The problem
Every line from the one containing "match h with" to the one containing "List.filter is_request (sent_signals st)." in the records below, both included, must be set down exactly, and no other line.

╔══

(** *** The rest of the page: stream events and the retry interval *)

(** [interface Neighbor] *)
Record Neighbor := mkNeighbor {
  n_id : string;
  n_name : option string;
  lastSeen : Z
}.

(** What [handleStreamEvent] reads of a [StreamEvent].  [pe_signal] is
    [decodeWebRTCSignal(event.data)]: [None] when the event has no data
    or the data is not a signal. *)
Record PageEvent := mkPageEvent {
  pe_type : StreamChannel.EventType;
  pe_endpointId : option string;
  pe_from : option string;
  pe_name : option string;
  pe_signal : option WebRTCSignal
}.

(** The refs of the component together with its [neighbors] and
    [chunkCount] states. *)
Record View := mkView {
  refs : Page;
  neighbors : list Neighbor;
  chunkCount : Z
}.

(** A string that passes [if (s)]: present and not empty. *)
Definition truthy (s : option string) : option string :=
  match s with
  | Some s' => if String.eqb s' "" then None else Some s'
  | None => None
  end.

Definition set_refs (v : View) (st : Page) : View :=
  mkView st (neighbors v) (chunkCount v).

Definition set_neighbors (v : View) (ns : list Neighbor) : View :=
  mkView (refs v) ns (chunkCount v).

(** The retry interval of [handleJoinStream]: its counter, and whether
    [clearInterval] was called on it. *)
Record Retry := mkRetry {
  retryCount : Z;
  cleared : bool
}.

Definition maxRetries : Z := 10.

(** The signal the retry interval broadcasts. *)
Definition requestSignal (me : string) : WebRTCSignal :=
  mkSignal WebrtcRequestOffer me None None None.

(** One firing of the retry interval; a cleared interval does not fire. *)
Definition retryTick (st : Page) (r : Retry) : Page * Retry :=
  if cleared r then (st, r)
  else
    let count := retryCount r + 1 in
    if (0 <? size (peerConnections st))%nat then (st, mkRetry count true)
    else if count >? maxRetries then (st, mkRetry count true)
    else
      match streamChannel st with
      | Some sent =>
          (mkPage (myEndpointId st) (Some (sent ++ [requestSignal (myEndpointId st)]))
                  (mediaStream st) (peerConnections st) (pendingIceCandidates st),
           mkRetry count false)
      | None => (st, mkRetry count false)
      end.

(** What happens to a watching page: a stream event arrives at the time
    [now], or the retry interval fires. *)
Inductive Happening :=
  | Arrives (now : Z) (event : PageEvent)
  | RetryFires.

Section PageEvents.

Variable createOffer : PeerConnection -> option string.
Variable createAnswer : PeerConnection -> option string.

(** [forwardSignal(rawData)]: [None] is its [false]. *)
Definition forwardSignal (v : View) (decoded : option WebRTCSignal) : option View :=
  match decoded with
  | Some signal =>
      Some (set_refs v (handleWebRTCSignal createOffer createAnswer (refs v) signal))
  | None => None
  end.

(** [handleStreamEvent(event)], with [now] the value of [Date.now()]. *)
Definition handleStreamEvent (now : Z) (v : View) (event : PageEvent) : View :=
  match pe_type event with
  | StreamChannel.NeighborUp =>
      match truthy (pe_endpointId event) with
      | Some id =>
          if existsb (fun n => String.eqb (n_id n) id) (neighbors v) then v
          else set_neighbors v (neighbors v ++ [mkNeighbor id None now])
      | None => v
      end
  | StreamChannel.NeighborDown =>
      match truthy (pe_endpointId event) with
      | Some id =>
          let st := refs v in
          mkView (mkPage (myEndpointId st) (streamChannel st) (mediaStream st)
                         (delete id (peerConnections st)) (pendingIceCandidates st))
                 (List.filter (fun n => negb (String.eqb (n_id n) id)) (neighbors v))
                 (chunkCount v)
      | None => v
      end
  | StreamChannel.Presence =>
      match truthy (pe_from event), truthy (pe_name event) with
      | Some sender, Some name =>
          set_neighbors v
            (List.map (fun n => if String.eqb (n_id n) sender
                                then mkNeighbor (n_id n) (Some name) now else n)
                      (neighbors v))
      | _, _ => v
      end
  | StreamChannel.MediaChunk =>
      match forwardSignal v (pe_signal event) with
      | Some v' => v'
      | None => mkView (refs v) (neighbors v) (chunkCount v + 1)
      end
  | StreamChannel.Signal =>
      match forwardSignal v (pe_signal event) with
      | Some v' => v'
      | None => v
      end
  | StreamChannel.Lagged => v
  end.

Definition happen (w : View * Retry) (h : Happening) : View * Retry :=
  match h with
  | Arrives now event => (handleStreamEvent now w.1 event, w.2)
  | RetryFires =>
      let '(st, r) := retryTick (refs w.1) w.2 in (set_refs w.1 st, r)
  end.

Definition happenAll (w : View * Retry) (hs : list Happening) : View * Retry :=
  fold_left happen hs w.

End PageEvents.

(** The requests for an offer among the signals the page has sent. *)
Definition is_request (s : WebRTCSignal) : bool :=
  match sig_type s with WebrtcRequestOffer => true | _ => false end.

Definition offer_requests (st : Page) : list WebRTCSignal :=
  List.filter is_request (sent_signals st).

(** The ids of the neighbours shown. *)
Definition neighbor_ids (v : View) : list string := n_id <$> neighbors v.

(** [reply] answers [signal]: an offer for a request, an answer for an
    offer, addressed to the sender. *)
Definition replies_to (reply signal : WebRTCSignal) : Prop :=
  sig_to reply = Some (sig_from signal)
  /\ ((sig_type signal = WebrtcRequestOffer /\ sig_type reply = WebrtcOffer)
      \/ (sig_type signal = WebrtcOffer /\ sig_type reply = WebrtcAnswer)).

(** The retry interval keeps its promise for a page whose identity is
    [me]: every request sent is the interval's own, there are at most
    [maxRetries] of them, and while the interval is running there are no
    more than it has counted. *)
Definition within_retries (me : string) (w : View * Retry) : Prop :=
  myEndpointId (refs w.1) = me
  /\ Forall (fun s => s = requestSignal me) (offer_requests (refs w.1))
  /\ Z.of_nat (length (offer_requests (refs w.1))) <= maxRetries
  /\ (cleared w.2 = false ->
      Z.of_nat (length (offer_requests (refs w.1))) <= retryCount w.2 <= maxRetries).

End LiveStreaming.

(** ** File-chunk exchange (src/services/video-streaming.ts) *)

(** *** Messages, metadata and effects *)

Module VideoStreaming.

(** [const VIDEO_CHUNK_SIZE = 64 * 1024] *)
Definition VIDEO_CHUNK_SIZE : Z := 64 * 1024.

Inductive MessageType :=
  | VideoMetadataMsg | VideoChunk | VideoRequestChunk
  | VideoHaveChunks | VideoRequestMetadata.

(** [interface VideoStreamMessage] *)
Record VideoStreamMessage := mkMsg {
  msg_type : MessageType;
  msg_from : string;
  msg_fileSize : option Z;
  msg_fileName : option string;
  msg_mimeType : option string;
  msg_totalChunks : option Z;
  msg_duration : option Z;
  msg_chunkIndex : option Z;
  msg_chunkData : option bytes;
  msg_availableChunks : option (list Z)
}.

(** [interface VideoMetadata] *)
Record VideoMetadata := mkMeta {
  fileName : string;
  fileSize : Z;
  mimeType : string;
  totalChunks : Z;
  duration : option Z
}.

╚══

Task solution
  match h with
  | Arrives now event => (handleStreamEvent now w.1 event, w.2)
  | RetryFires =>
      let '(st, r) := retryTick (refs w.1) w.2 in (set_refs w.1 st, r)
  end.

Definition happenAll (w : View * Retry) (hs : list Happening) : View * Retry :=
  fold_left happen hs w.

End PageEvents.

(** The requests for an offer among the signals the page has sent. *)
Definition is_request (s : WebRTCSignal) : bool :=
  match sig_type s with WebrtcRequestOffer => true | _ => false end.

Definition offer_requests (st : Page) : list WebRTCSignal :=
  List.filter is_request (sent_signals st).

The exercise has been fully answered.